-------- DATA PROVIDED --------

(** * Rocket state service: the aggregation engine, the store and the listing

    A shallow embedding of [internal/rocket] (service.go, store.go and the
    data model) together with the part of Go's [sort] and [strings]
    packages the listing goes through. *)

From Stdlib Require Import ZArith String Ascii List Bool Lia.
From stdpp Require Import base option list gmap strings pretty sorting.

Local Open Scope Z_scope.

(** ** Go's [int64]

    [CurrentSpeed], [MessageNumber] and the payload amounts are [int64];
    [+=] and [-=] wrap around in two's complement. *)

Definition int64_min : Z := - 2 ^ 63.
Definition int64_max : Z := 2 ^ 63 - 1.

Definition wrap64 (z : Z) : Z := (z + 2 ^ 63) mod 2 ^ 64 - 2 ^ 63.

Definition in_int64 (z : Z) : Prop := int64_min <= z <= int64_max.

(** ** Go's standard library

    Two pieces of the standard library are taken as given.  [strings.ToLower]
    hands a string with a byte outside ASCII to [strings.Map(unicode.ToLower, s)],
    which goes through the Unicode tables.  The generator [xorshift.Next] of
    package [sort] has had different shift constants in different releases. *)

Class GoStd := {
  (** [strings.Map(unicode.ToLower, s)] *)
  Map_unicode_ToLower : string -> string;
  (** [xorshift.Next]: the next state, which is also the value returned *)
  xorshift_Next : N -> N
}.

(** ** Package [strings] *)

Module strings.

Definition isUpper (c : ascii) : bool :=
  (65 <=? N_of_ascii c)%N && (N_of_ascii c <=? 90)%N.

(** [c += 'a' - 'A'] on an upper-case byte *)
Definition lowerByte (c : ascii) : ascii :=
  if isUpper c then ascii_of_N (N_of_ascii c + 32) else c.

(** [c >= utf8.RuneSelf] *)
Definition isASCII (s : string) : bool :=
  forallb (fun c => (N_of_ascii c <? 128)%N) (list_ascii_of_string s).

Definition hasUpper (s : string) : bool :=
  existsb isUpper (list_ascii_of_string s).

Definition ToLower `{GoStd} (s : string) : string :=
  if isASCII s then
    if negb (hasUpper s) then s
    else string_of_list_ascii (map lowerByte (list_ascii_of_string s))
  else Map_unicode_ToLower s.

End strings.

(** ** Package [sort]: [sort.Slice]

    [sort.Slice(x, less)] runs the pattern-defeating quicksort of
    zsortfunc.go on [lessSwap{less, swap}], where [swap] exchanges two
    elements of [x] and [less] is the caller's closure.  The closure
    reads the slice as it is when called, so [Less] takes the current
    contents; a call that panics (an index out of range) is [None]. *)

Module sort.

Local Open Scope nat_scope.

Inductive sortedHint : Set :=
| unknownHint
| increasingHint
| decreasingHint.

(** [hint == h] *)
Definition sortedHint_eqb (h1 h2 : sortedHint) : bool :=
  match h1, h2 with
  | unknownHint, unknownHint => true
  | increasingHint, increasingHint => true
  | decreasingHint, decreasingHint => true
  | _, _ => false
  end.

(** Loops.  [loop] runs a body that either goes on with a new state or
    leaves with a result; the fuel bounds the number of rounds, and a loop
    that would need more is [None].  [for_each] runs a body over the
    values of a counter. *)
Inductive step (St Res : Type) : Type :=
| Continue (s : St)
| Break (r : Res).

Global Arguments Continue {St Res} s.
Global Arguments Break {St Res} r.

Fixpoint loop {St Res : Type} (fuel : nat) (body : St -> option (step St Res))
    (s : St) : option Res :=
  match fuel with
  | O => None
  | S fuel' =>
      match body s with
      | None => None
      | Some (Break r) => Some r
      | Some (Continue s') => loop fuel' body s'
      end
  end.

Fixpoint for_each {St : Type} (counter : list nat)
    (body : nat -> St -> option St) (s : St) : option St :=
  match counter with
  | [] => Some s
  | i :: counter' =>
      match body i s with
      | None => None
      | Some s' => for_each counter' body s'
      end
  end.

(** [bits.Len] *)
Definition bits_Len (n : nat) : nat :=
  match n with
  | O => O
  | _ => S (Nat.log2 n)
  end.

Definition nextPowerOfTwo (length : nat) : N :=
  N.shiftl 1 (N.of_nat (bits_Len length)).

Section lessSwap.

Context `{GoStd} {A : Type}.

Variable Less : list A -> nat -> nat -> option bool.

(** [reflect.Swapper]: exchanges [data[i]] and [data[j]], panics out of range. *)
Definition Swap (data : list A) (i j : nat) : option (list A) :=
  x ← data !! i; y ← data !! j; Some (<[j := x]> (<[i := y]> data)).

--------

WHAT THE EXERCISE ASKS -
Reproducing the whole listing above is not the task. Copy exactly only the lines from the one with "elements of [x]" to the one with "Variable Less : list", both kept.

RESPONSE FOR THIS EXERCISE -
    elements of [x] and [less] is the caller's closure.  The closure
    reads the slice as it is when called, so [Less] takes the current
    contents; a call that panics (an index out of range) is [None]. *)

Module sort.

Local Open Scope nat_scope.

Inductive sortedHint : Set :=
| unknownHint
| increasingHint
| decreasingHint.

(** [hint == h] *)
Definition sortedHint_eqb (h1 h2 : sortedHint) : bool :=
  match h1, h2 with
  | unknownHint, unknownHint => true
  | increasingHint, increasingHint => true
  | decreasingHint, decreasingHint => true
  | _, _ => false
  end.

(** Loops.  [loop] runs a body that either goes on with a new state or
    leaves with a result; the fuel bounds the number of rounds, and a loop
    that would need more is [None].  [for_each] runs a body over the
    values of a counter. *)
Inductive step (St Res : Type) : Type :=
| Continue (s : St)
| Break (r : Res).

Global Arguments Continue {St Res} s.
Global Arguments Break {St Res} r.

Fixpoint loop {St Res : Type} (fuel : nat) (body : St -> option (step St Res))
    (s : St) : option Res :=
  match fuel with
  | O => None
  | S fuel' =>
      match body s with
      | None => None
      | Some (Break r) => Some r
      | Some (Continue s') => loop fuel' body s'
      end
  end.

Fixpoint for_each {St : Type} (counter : list nat)
    (body : nat -> St -> option St) (s : St) : option St :=
  match counter with
  | [] => Some s
  | i :: counter' =>
      match body i s with
      | None => None
      | Some s' => for_each counter' body s'
      end
  end.

(** [bits.Len] *)
Definition bits_Len (n : nat) : nat :=
  match n with
  | O => O
  | _ => S (Nat.log2 n)
  end.

Definition nextPowerOfTwo (length : nat) : N :=
  N.shiftl 1 (N.of_nat (bits_Len length)).

Section lessSwap.

Context `{GoStd} {A : Type}.

Variable Less : list A -> nat -> nat -> option bool.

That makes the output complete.